▶ [WHAT YOU HAVE TO DO] Gather, from the data below, each line in which the word "EAGAIN" occurs.

(Stored data)

(* ===== verification/NetOS.v ===== *)
(** * System calls of the input and output wrappers

    [IO] lists the calls that the socket, epoll and signal wrappers make
    beside those of [OS]; [IOLaws] states what their manual pages say and the
    proofs use: which descriptors are open, which bytes a socket has taken
    over, the signal mask.  [sim_io] implements them on the simulated
    kernel. *)
From S2P Require Import Prelude Htable Queue SleepTree World SimOS Schedule Prog Coroutine Rely.

Local Open Scope Z_scope.

Definition EAGAIN : Z := 11.
Definition EWOULDBLOCK : Z := EAGAIN.
Definition EINVAL : Z := 22.
Definition ECONNRESET : Z := 104.
Definition EINPROGRESS : Z := 115.

(** Out parameters are results: the peer of [accept] and [recvfrom], the bytes
    received, the events of [epoll_wait], the [revents] of [poll], the status
    of [waitpid], the signal read.  [io_fcntl_nonblock] is
    [fcntl(fd, F_SETFL, O_NONBLOCK)], [io_set_reuseaddr] the [setsockopt] of
    [SO_REUSEADDR], [io_waitpid] has the options [WNOHANG | WUNTRACED] and
    [io_signalfd] is [signalfd(-1, mask, SFD_NONBLOCK)]. *)
Class IO (os : OS) := {
  io_errno : kernel -> Z;
  io_socket : Z -> Z -> Z -> kernel -> Z * kernel;
  io_fcntl_nonblock : Z -> kernel -> Z * kernel;
  io_set_reuseaddr : Z -> kernel -> Z * kernel;
  io_accept : Z -> kernel -> (Z * Z) * kernel;
  io_connect : Z -> Z -> kernel -> Z * kernel;
  io_recv : Z -> Z -> Z -> kernel -> (Z * list Z) * kernel;
  io_recvfrom : Z -> Z -> Z -> kernel -> (Z * list Z * Z) * kernel;
  io_send : Z -> list Z -> Z -> kernel -> Z * kernel;
  io_sendto : Z -> list Z -> Z -> Z -> kernel -> Z * kernel;
  io_epoll_create : Z -> kernel -> Z * kernel;
  io_epoll_wait : Z -> Z -> Z -> kernel -> (Z * list (Z * Z)) * kernel;
  io_poll : list (Z * Z) -> Z -> kernel -> (Z * list Z) * kernel;
  io_waitpid : Z -> kernel -> (Z * Z) * kernel;
  io_signalfd : Z -> kernel -> Z * kernel;
  io_read_siginfo : Z -> kernel -> (Z * option Z) * kernel
}.

(** What a call that may open a descriptor does to the set of open ones. *)
Definition opens (open open' : Z -> bool) (r : Z) : Prop :=
  (r < 0 /\ forall fd, open' fd = open fd) \/
  (0 <= r /\ open r = false /\ forall fd, open' fd = bool_decide (fd = r) || open fd).

Class IOLaws (os : OS) {io : IO os} := {
  io_open : kernel -> Z -> bool;
  io_nonblock : kernel -> Z -> bool;
  io_sent : kernel -> Z -> list Z;
  io_mask : kernel -> Z;
  socket_opens d t p k :
    opens (io_open k) (io_open (io_socket d t p k).2) (io_socket d t p k).1 /\
    -1 <= (io_socket d t p k).1;
  accept_opens fd k :
    opens (io_open k) (io_open (io_accept fd k).2) (io_accept fd k).1.1;
  epoll_create_opens n k : opens (io_open k) (io_open (io_epoll_create n k).2) (io_epoll_create n k).1 /\
    -1 <= (io_epoll_create n k).1;
  epoll_create_size n k : n <= 0 -> (io_epoll_create n k).1 = -1;
  open_fd k fd : io_open k fd = true -> 0 <= fd;
  close_closes fd k fd' :
    io_open (os_close fd k).2 fd' = negb (bool_decide (fd' = fd)) && io_open k fd';
  close_mask fd k : io_mask (os_close fd k).2 = io_mask k;
  fcntl_open fd k fd' : io_open (io_fcntl_nonblock fd k).2 fd' = io_open k fd';
  fcntl_sets fd k : io_open k fd = true -> (io_fcntl_nonblock fd k).1 <> -1 ->
    io_nonblock (io_fcntl_nonblock fd k).2 fd = true;
  reuseaddr_keeps fd k fd' : io_open (io_set_reuseaddr fd k).2 fd' = io_open k fd' /\
    io_nonblock (io_set_reuseaddr fd k).2 fd' = io_nonblock k fd';
  send_takes fd buf flags k : let r := (io_send fd buf flags k).1 in
    -1 <= r <= Z.of_nat (length buf) /\ (buf <> [] -> r <> 0) /\
    io_sent (io_send fd buf flags k).2 fd = io_sent k fd ++ take (Z.to_nat r) buf;
  sent_quiet fd l :: Quiet (fun k => io_sent k fd = l);
  open_quiet o :: Quiet (fun k => forall fd, io_open k fd = o fd);
  mask_quiet m :: Quiet (fun k => io_mask k = m);
  epoll_wait_maxevents ep n timeout k : n <= 0 -> exists k', io_epoll_wait ep n timeout k = ((-1, []), k');
  poll_open fds timeout k fd : io_open (io_poll fds timeout k).2 fd = io_open k fd;
  waitpid_mask pid k : io_mask (io_waitpid pid k).2 = io_mask k;
  signalfd_mask m k : io_mask (io_signalfd m k).2 = io_mask k;
  sigprocmask_sets how set k : 0 <= how <= 2 -> exists k',
    os_sigprocmask how set k = ((0, io_mask k), k') /\ io_mask k' = new_mask how (io_mask k) set
}.

(** ** The simulated calls *)

Definition set_nonblock (s : gset Z) (n : sim_net) : sim_net :=
  mk_net (n_open n) s (n_sent n) (n_inbox n) (n_room n) (n_errno n) (n_mask n).
Definition set_sent (s : gmap Z (list Z)) (n : sim_net) : sim_net :=
  mk_net (n_open n) (n_nonblock n) s (n_inbox n) (n_room n) (n_errno n) (n_mask n).
Definition set_inbox (s : gmap Z (list Z)) (n : sim_net) : sim_net :=
  mk_net (n_open n) (n_nonblock n) (n_sent n) s (n_room n) (n_errno n) (n_mask n).
Definition set_errno (e : Z) (n : sim_net) : sim_net :=
  mk_net (n_open n) (n_nonblock n) (n_sent n) (n_inbox n) (n_room n) e (n_mask n).

Definition sim_fail (e : Z) (k : sim_kernel) : sim_kernel := set_net (set_errno e (k_net k)) k.

(** The descriptors of the simulation that cannot be made non-blocking are
    the multiples of 100. *)
Definition sim_fcntl (fd : Z) (k : sim_kernel) : Z * sim_kernel :=
  if decide (fd mod 100 = 0) then (-1, k)
  else (0, set_net (set_nonblock ({[fd]} ∪ n_nonblock (k_net k)) (k_net k)) k).

Definition sim_sent (k : sim_kernel) (fd : Z) : list Z := default [] (n_sent (k_net k) !! fd).

(** A call takes as much of the buffer as there is room for. *)
Definition sim_send (fd : Z) (buf : list Z) (k : sim_kernel) : Z * sim_kernel :=
  let r := Z.min (n_room (k_net k)) (Z.of_nat (length buf)) in
  if n_room (k_net k) <=? 0 then (-1, sim_fail EAGAIN k)
  else (r, set_net (set_sent (<[fd := sim_sent k fd ++ take (Z.to_nat r) buf]> (n_sent (k_net k))) (k_net k)) k).

(** What has been received on [fd] is kept with the bytes sent on [-1 - fd]. *)
Definition sim_recv (fd len : Z) (k : sim_kernel) : (Z * list Z) * sim_kernel :=
  match n_inbox (k_net k) !! fd with
  | Some l =>
      let got := take (Z.to_nat len) l in
      ((Z.of_nat (length got), got),
       set_net (set_inbox (<[fd := drop (Z.to_nat len) l]> (n_inbox (k_net k)))
         (set_sent (<[-1 - fd := sim_sent k (-1 - fd) ++ got]> (n_sent (k_net k))) (k_net k))) k)
  | None => ((-1, []), sim_fail EAGAIN k)
  end.

#[export] Instance sim_io : IO sim := {
  io_errno (k : @kernel sim) := n_errno (k_net k);
  io_socket _ _ _ := sim_open;
  io_fcntl_nonblock := sim_fcntl;
  io_set_reuseaddr _ k := (0, k);
  io_accept _ k := let '(fd, k') := sim_open k in ((fd, 0), k');
  io_connect _ _ k := (0, k);
  io_recv fd len _ := sim_recv fd len;
  io_recvfrom fd len _ k := let '(r, k') := sim_recv fd len k in ((r, 0), k');
  io_send fd buf _ := sim_send fd buf;
  io_sendto fd buf _ _ := sim_send fd buf;
  io_epoll_create n k := if n <=? 0 then (-1, sim_fail EINVAL k) else sim_open k;
  io_epoll_wait ep n timeout k :=
    if n <=? 0 then ((-1, []), sim_fail EINVAL k)
    else let '((r, l), k') := sim_epoll_wait ep timeout k in
         let l' := take (Z.to_nat n) l in ((Z.of_nat (length l'), map (fun fd => (fd, EPOLLIN)) l'), k');
  io_poll fds timeout k :=
    ((0, map (fun _ => 0) fds), set_clock (k_clock k + Z.max 0 timeout * 1000000) k);
  io_waitpid _ k := ((0, 0), k);
  io_signalfd _ := sim_open;
  io_read_siginfo fd k := ((-1, None), sim_fail EAGAIN k)
}.

Lemma sim_open_opens k :
  opens (fun fd => bool_decide (fd ∈ n_open (k_net k)) && (0 <=? fd))
    (fun fd => bool_decide (fd ∈ n_open (k_net (sim_open k).2)) && (0 <=? fd)) (sim_open k).1 /\
  -1 <= (sim_open k).1.
Proof.
  unfold sim_open. case_decide as Hd; simpl; [|split; [by left|lia]].
  destruct Hd as [Hfd Hn]. split; [right|lia]. split; [done|]. split; [by rewrite bool_decide_eq_false_2|].
  intros fd. rewrite (bool_decide_ext (fd ∈ {[k_next_fd k]} ∪ n_open (k_net k))
    (fd = k_next_fd k \/ fd ∈ n_open (k_net k))) by set_solver.
  rewrite bool_decide_or. destruct (bool_decide_reflect (fd = k_next_fd k)) as [->|]; simpl; [|done].
  apply Z.leb_le. lia.
Qed.

#[export] Instance sim_io_laws : IOLaws sim.
Proof.
  refine {| io_open (k : @kernel sim) fd := bool_decide (fd ∈ n_open (k_net k)) && (0 <=? fd);
            io_nonblock (k : @kernel sim) fd := bool_decide (fd ∈ n_nonblock (k_net k));
            io_sent := (sim_sent : @kernel sim -> Z -> list Z);
            io_mask (k : @kernel sim) := n_mask (k_net k) |}; simpl.
  - intros _ _ _. apply sim_open_opens.
  - intros _ k. pose proof (proj1 (sim_open_opens k)) as H. by destruct (sim_open k).
  - intros n k. destruct (n <=? 0); [|apply sim_open_opens]. split; [by left|simpl; lia].
  - intros n k Hn. by destruct (Z.leb_spec n 0); [|lia].
  - intros k fd [_ H]%andb_true_iff. by apply Z.leb_le.
  - intros fd k fd'. rewrite (bool_decide_ext (fd' ∈ n_open (k_net k) ∖ {[fd]})
      (~ fd' = fd /\ fd' ∈ n_open (k_net k))) by set_solver.
    by rewrite bool_decide_and, bool_decide_not, andb_assoc.
  - done.
  - intros fd k fd'. unfold sim_fcntl. by case_decide.
  - intros fd k _. unfold sim_fcntl. case_decide; [done|]. intros _. simpl.
    apply bool_decide_eq_true. set_solver.
  - done.
  - intros fd buf _ k. unfold sim_send. destruct (Z.leb_spec (n_room (k_net k)) 0); simpl.
    { split_and!; [lia..|done|by rewrite app_nil_r]. }
    split_and!; [lia..| |unfold sim_sent at 1; simpl; by rewrite lookup_insert_eq].
    destruct buf; [done|]. simpl. lia.
  - intros fd l. split; try done; intros; simpl; by repeat case_match.
  - intros o. split; try done; intros; simpl; by repeat case_match.
  - intros m. split; try done; intros; simpl; by repeat case_match.
  - intros ep n timeout k Hn. destruct (Z.leb_spec n 0); [|lia]. by eexists.
  - done.
  - done.
  - intros m k. unfold sim_open. by case_decide.
  - intros how set k _. eexists. by split.
Defined.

▶ [TASK OUTPUT]
Definition EAGAIN : Z := 11.
Definition EWOULDBLOCK : Z := EAGAIN.
  if n_room (k_net k) <=? 0 then (-1, sim_fail EAGAIN k)
  | None => ((-1, []), sim_fail EAGAIN k)
  io_read_siginfo fd k := ((-1, None), sim_fail EAGAIN k)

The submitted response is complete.